= Jarosław Skulski =

Polish actor (1907–1977)

Jarosław Skulski (March 30, 1907 in Ufa, Russia – July 22, 1977 in Warsaw, Poland) was a Russian-born Polish film and theatre actor, who has also acted in Poland's Theatre Television and radio plays from Polskie Radio.

==Biography==
Born in the Russian Empire, Skulski came to Poland at age 13 in 1920 with his family. After matriculation and completing military service, he began his studies at the Faculty of Architecture at Warsaw University of Technology, which was interrupted in 1933. He then joined the National Institute of Theatre Arts, specifically the Faculty of Acting, where he graduated.

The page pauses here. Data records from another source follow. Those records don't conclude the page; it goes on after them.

(* ===== verification/Own.v ===== *)
(** Ownership of transactions, session contexts and decoded requests.  A
    suspended procedure is a continuation: a command or data-plane operation
    in flight that carries the transaction.  The invariant says that every
    live transaction has exactly one continuation, that every live context
    and request is referenced by exactly one transaction, and that the
    transaction is in the state its continuation expects. *)
From S2P Require Import Prelude Seid Dpdk Heap Redis World DbScript SessStore RetransCache IdAlloc.
From S2P Require Import DispatchQ NodeState Flow Sweeper Pod.

(** ** Continuations *)

Inductive role :=
  | RLookup (cb : v_retrans_cb_t)
  | RRead (cb : v_sess_read_cb_t) (ctx : Z)
  | RCas (cb : v_sess_cas_cb_t) (exp_ver : Z)
  | RConfirm
  | RVdp (cb : v_vdp_cb_t)
  | RBad. (* a callback that needs a transaction but carries NULL *)

Definition cont_of (r : role) (arg : option Z) : list (role * Z) :=
  match arg with Some t => [(r, t)] | None => [(RBad, 0)] end.

(** The continuation of a CAS callback. *)
Definition call_conts (p : cas_pending) : list (role * Z) :=
  match cp_cb p with
  | fp_delete_pending_noop_cb | fp_delete_pending_cb => []
  | cb => cont_of (RCas cb (cp_exp_ver p)) (cp_arg p)
  end.

(** The callbacks of a CAS write. *)
Definition writes (cb : v_sess_cas_cb_t) : bool :=
  match cb with fp_cas_write_cb | fp_mod_cas_cb | fp_mod_compensate_write_cb => true | _ => false end.

(** The deletion of a request never waits for a write script. *)
Definition cas_conts (p : cas_pending) : list (role * Z) :=
  match cp_cb p with fp_del_delete_cb => [(RBad, 0)] | _ => call_conts p end.

(** And only it, or nobody, waits for a delete script. *)
Definition del_conts (p : cas_pending) : list (role * Z) :=
  match cp_cb p with
  | fp_del_delete_cb | fp_delete_pending_noop_cb | fp_delete_pending_cb => call_conts p
  | _ => [(RBad, 0)]
  end.

Definition user_conts (u : evalsha_user) : list (role * Z) :=
  match u with
  | fp_cas_write_reply_cb p => cas_conts p
  | fp_delete_reply_cb p => del_conts p
  | fp_teid_refill_reply_cb _ => []
  end.

Definition cb_conts (cb : v_db_cb_t) : list (role * Z) :=
  match cb with
  | fp_evalsha_reply_cb p => user_conts (ep_user p)
  | fp_load_reply_cb lc => match lc_resume lc with Some p => user_conts (ep_user p) | None => [] end
  | fp_read_reply_cb p => cont_of (RRead (rp_cb p) (rp_ctx p)) (rp_arg p)
  | fp_confirm_reply_cb p =>
      match sp_cb p with fp_confirm_cb => cont_of RConfirm (sp_arg p) | fp_confirm_retry_cb => [] end
  | fp_lookup_reply_cb p => cont_of (RLookup (rt_cb p)) (rt_arg p)
  | _ => []
  end.

(** Partition indices carried by refill commands index the ring arrays. *)
Definition part_ok (p : Z) : Prop := 0 <= p < V_NUM_PARTS.

Definition user_parts (u : evalsha_user) : Prop :=
  match u with fp_teid_refill_reply_cb p => part_ok p | _ => True end.

Definition cb_parts (cb : v_db_cb_t) : Prop :=
  match cb with
  | fp_seid_refill_reply_cb p => part_ok p
  | fp_evalsha_reply_cb p => user_parts (ep_user p)
  | fp_load_reply_cb lc => match lc_resume lc with Some p => user_parts (ep_user p) | None => True end
  | _ => True
  end.

(** ** What a command in flight asks for *)

(** The key of the session a transaction works on. *)
Definition session_key (x : v_txn) : bytes := make_key (t_part_id x) (t_seid x).

(** A write by establishment is pending, any other one confirmed. *)
Definition write_state (cb : v_sess_cas_cb_t) : v_sess_state_t :=
  match cb with fp_cas_write_cb => V_SESS_PENDING | _ => V_SESS_CONFIRMED end.

(** The arguments of the session scripts, for the session of [x]. *)
Definition script_call (x : v_txn) (p : v_evalsha_pending) : Prop :=
  let key := session_key x in
  match ep_user p with
  | fp_cas_write_reply_cb q =>
      ep_shard p = v_port_db_shard_of key ∧ ep_script_id p = V_SCRIPT_SESS_CAS_WRITE ∧
      ∃ sha blob, ep_argv p = [$"EVALSHA"; sha; $"1"; key; snprintf 24 (dec (cp_exp_ver q)); blob;
        snprintf 8 (dec (match write_state (cp_cb q) with V_SESS_PENDING => V_SESS_PENDING_TTL | V_SESS_CONFIRMED => 0 end))]
  | fp_delete_reply_cb q =>
      ep_shard p = v_port_db_shard_of key ∧ ep_script_id p = V_SCRIPT_SESS_DELETE ∧
      ∃ sha, ep_argv p = [$"EVALSHA"; sha; $"1"; key; snprintf 24 (dec (cp_exp_ver q))]
  | fp_teid_refill_reply_cb _ => True
  end.

(** A command on shard [s] with callback [cb] asks for the operation that
    [cb] expects, on the session of [x]. *)
Definition asks (x : v_txn) (s : Z) (cb : v_db_cb_t) (argv : list bytes) : Prop :=
  let key := session_key x in
  match cb with
  | fp_read_reply_cb _ => s = v_port_db_shard_of key ∧ argv = [$"HMGET"; key; V_SESS_FIELD_DATA; V_SESS_FIELD_VER]
  | fp_confirm_reply_cb _ => s = v_port_db_shard_of key ∧ argv = [$"PERSIST"; key]
  | fp_evalsha_reply_cb p => s = ep_shard p ∧ argv = ep_argv p ∧ script_call x p
  | fp_load_reply_cb lc =>
      ∀ p, lc_resume lc = Some p → s = ep_shard p ∧ lc_shard lc = ep_shard p ∧ lc_script_id lc = ep_script_id p ∧
        argv = [$"SCRIPT"; $"LOAD"; g_script_src (ep_script_id p)] ∧ script_call x p
  | _ => True
  end.

(** The delete and write scripts resume the callbacks meant for them. *)
Definition cas_cb_state (cb : v_sess_cas_cb_t) : v_txn_state_t :=
  match cb with fp_mod_compensate_write_cb => TXN_ST_VDP_WAIT | _ => TXN_ST_DB_WRITE_WAIT end.

Definition role_state (r : role) : v_txn_state_t :=
  match r with
  | RLookup _ | RBad => TXN_ST_RECV
  | RRead _ _ => TXN_ST_DB_READ_WAIT
  | RCas cb _ => cas_cb_state cb
  | RConfirm => TXN_ST_DB_CONFIRM_WAIT
  | RVdp _ => TXN_ST_VDP_WAIT
  end.

(** The context and snapshot a continuation relies on. *)
Definition role_ctx (r : role) (x : v_txn) : Prop :=
  match r with
  | RLookup _ => t_ctx x = None ∧ t_impl x = None
  | RRead _ c => t_ctx x = Some c ∧ t_impl x = None
  | RCas fp_mod_cas_cb _ | RVdp fp_mod_vdp_cb => is_Some (t_ctx x) ∧ is_Some (t_impl x)
  | RCas _ _ | RConfirm | RVdp _ => is_Some (t_ctx x) ∧ t_impl x = None
  | RBad => False
  end.

(** Versions: an establishment writes version 1 over nothing. *)
Definition role_ver (r : role) (x : v_txn) : Prop :=
  match r with
  | RCas fp_cas_write_cb v => v = 0
  | RVdp fp_vdp_create_cb | RConfirm => t_db_ver x = 1
  | RCas _ v => v = t_db_ver x
  | _ => True
  end.

Definition txn_ok (r : role) (x : v_txn) : Prop :=
  is_Some (t_req x) ∧ role_ctx r x ∧ role_ver r x ∧ t_state x = role_state r ∧
  part_ok (t_part_id x) ∧ 0 <= t_cas_retry x < V_CAS_MAX_RETRY.

Definition ctx_refs (x : v_txn) : list Z := option_list (t_ctx x) ++ option_list (t_impl x).
Definition req_refs (x : v_txn) : list Z := option_list (t_req x).

Section own.
Context {DP : Dpdk} {PP : PfcpPort}.

Definition conts (w : world) : list (role * Z) :=
  (db_queue (w_db w) ≫= λ c, cb_conts (dc_cb c)) ++ ((λ v, (RVdp (vc_cb v), vc_arg v)) <$> vdp_queue (w_vdp w)).

Definition all_refs (f : v_txn → list Z) (m : gmap Z v_txn) : list Z := map_to_list m ≫= λ tx, f tx.2.

(** The transactions other than the one the running code holds. *)
Definition others (T : option Z) (m : gmap Z v_txn) : gmap Z v_txn :=
  match T with Some t => delete t m | None => m end.

Definition live {A} (h : heap A) : list Z := (map_to_list (hp_mem h)).*1.

(** Rings hold live datagram buffers, [D] being held by a worker. *)
Definition disp_ok (D : list Z) (d : dispatch) : Prop :=
  heap_wf (g_msg_pool d) ∧ ring_items (g_rx_ring d) ++ ring_items (g_tx_ring d) ++ D ≡ₚ live (g_msg_pool d).

Definition ids_total (w : world) : Prop :=
  ∀ p, part_ok p → is_Some (g_seid_ring (w_ids w) !! p) ∧ is_Some (g_teid_ring (w_ids w) !! p).

(** The record of transaction [u], the contents of its contexts and that of
    its request are what they were in [w0]. *)
Definition undisturbed (u : Z) (w0 w : world) : Prop :=
  hp_mem (w_txns w) !! u = hp_mem (w_txns w0) !! u ∧
  ∀ x, hp_mem (w_txns w0) !! u = Some x →
    (∀ c, c ∈ ctx_refs x → hp_mem (w_ctxs w) !! c = hp_mem (w_ctxs w0) !! c) ∧
    (∀ m, m ∈ req_refs x → hp_mem (w_msgs w) !! m = hp_mem (w_msgs w0) !! m).

(** What the callers of the running code hold: datagram buffers and contexts.
    A claim may follow a transaction that the code does not run on, from a
    state on, and the requests, which no procedure adds to. *)
Record ambient := Ambient {
  amb_disp : list Z;
  amb_ctx : list Z;
  amb_by : option (Z * world);
  amb_msgs : option (gmap Z pfcp_msg);
}.

(** A command in flight indexes valid partitions and asks for what its
    transaction waits for. *)
Definition cmd_fine (m : gmap Z v_txn) (c : db_cmd) : Prop :=
  cb_parts (dc_cb c) ∧
  ∀ r t x, (r, t) ∈ cb_conts (dc_cb c) → m !! t = Some x → asks x (dc_shard c) (dc_cb c) (dc_argv c).

(** The running code holds transaction [T], contexts [C] and requests [Ms],
    its callers hold [D]; everything else is owned as the header says. *)
Record Own (D : ambient) (T : option Z) (C Ms : list Z) (w : world) : Prop := {
  o_txns : heap_wf (w_txns w);
  o_ctxs : heap_wf (w_ctxs w);
  o_msgs : heap_wf (w_msgs w);
  o_cont : (conts w).*2 ++ option_list T ≡ₚ live (w_txns w);
  o_ctx : all_refs ctx_refs (others T (hp_mem (w_txns w))) ++ C ++ amb_ctx D ≡ₚ live (w_ctxs w);
  o_req : all_refs req_refs (others T (hp_mem (w_txns w))) ++ Ms ≡ₚ live (w_msgs w);
  o_role r t : (r, t) ∈ conts w → ∃ x, hp_mem (w_txns w) !! t = Some x ∧ txn_ok r x;
  o_cmds c : c ∈ db_queue (w_db w) → cmd_fine (hp_mem (w_txns w)) c;
  o_ids : ids_total w;
  o_disp : disp_ok (amb_disp D) (w_disp w);
  o_by u w0 : amb_by D = Some (u, w0) → T ≠ Some u ∧ is_Some (hp_mem (w_txns w0) !! u) ∧ undisturbed u w0 w;
  o_less M : amb_msgs D = Some M → hp_mem (w_msgs w) ⊆ M;
}.

(** The running code works on transaction [t], whose record is [x]. *)
Definition foc (D : ambient) (t : Z) (x : v_txn) (C Ms : list Z) (w : world) : Prop :=
  Own D (Some t) C Ms w ∧ hp_mem (w_txns w) !! t = Some x.

(** ** Maps and their reference lists *)

Lemma all_refs_delete f m t x : m !! t = Some x → all_refs f m ≡ₚ f x ++ all_refs f (delete t m).
Proof. intros Hm. unfold all_refs. by rewrite <- (map_to_list_delete m t x Hm). Qed.

Lemma live_elem {A} (h : heap A) p : p ∈ live h ↔ is_Some (hp_mem h !! p).
Proof.
  unfold live. rewrite list_elem_of_fmap. split.
  - intros ([k v]&->&Hk%elem_of_map_to_list). by exists v.
  - intros [v Hv]. exists (p, v). by rewrite elem_of_map_to_list.
Qed.

Lemma live_set {A} (h : heap A) p a b : hp_mem h !! p = Some b → live (heap_set p a h) ≡ₚ live h.
Proof.
  intros Hp. unfold live. cbn. rewrite <- insert_delete_eq, map_to_list_insert by apply lookup_delete_eq.
  cbn. by rewrite <- (map_to_list_delete _ _ _ Hp).
Qed.

Lemma live_free {A} (h : heap A) p a : hp_mem h !! p = Some a → live h ≡ₚ p :: live (heap_free p h).
Proof. intros Hp. unfold live. cbn. by rewrite <- (map_to_list_delete _ _ _ Hp). Qed.

Lemma live_alloc {A} (a : A) h p h' :
  heap_wf h → heap_alloc a h = Some (p, h') →
  heap_wf h' ∧ live h' ≡ₚ p :: live h ∧ hp_mem h' = <[p := a]> (hp_mem h) ∧ hp_mem h !! p = None.
Proof.
  intros Hwf Ha. destruct (heap_alloc_Some a h p h' Hwf Ha) as (Hn&Hm&Hwf'&_).
  split; [done|]. split; [|done]. unfold live. rewrite Hm. by rewrite map_to_list_insert.
Qed.

End own.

Before 1939 he performed in Warsaw and Kalisz, and took part in set design. In 1938 he made his debut in film. During World War II, he was employed to trade firewood.

In 1944 he became an actor in the Russian theater Tanagara, where he played in a variety show.

Before the outbreak of the Werwolf, he left Warsaw and escaped through the front lands liberated by the Red Army. Initially he organized in the Otwock and Lublin theaters Militia and then engaged in Lublin-based Polish Army. The theater moved along with the army, in 1945, he was in Łódź. Skulski performed there until the end of 1946, after which he moved to Warsaw. The following season he played at the Municipal Dramatic Theatre, and from 1947 until 1949 at the New Theatre.

In the years 1949-1959, he often changed the scene he played in the Dramatic Theatre in Częstochowa, from 1952 to 1956 at the Dramatic Theatre in Szczecin, and from 1956 to 1959 at the Osterwa Theatre in Lublin. In 1959 he returned to Warsaw and then became an actor at the Dramatic Theatre in Warsaw, where he played until his retirement in 1975.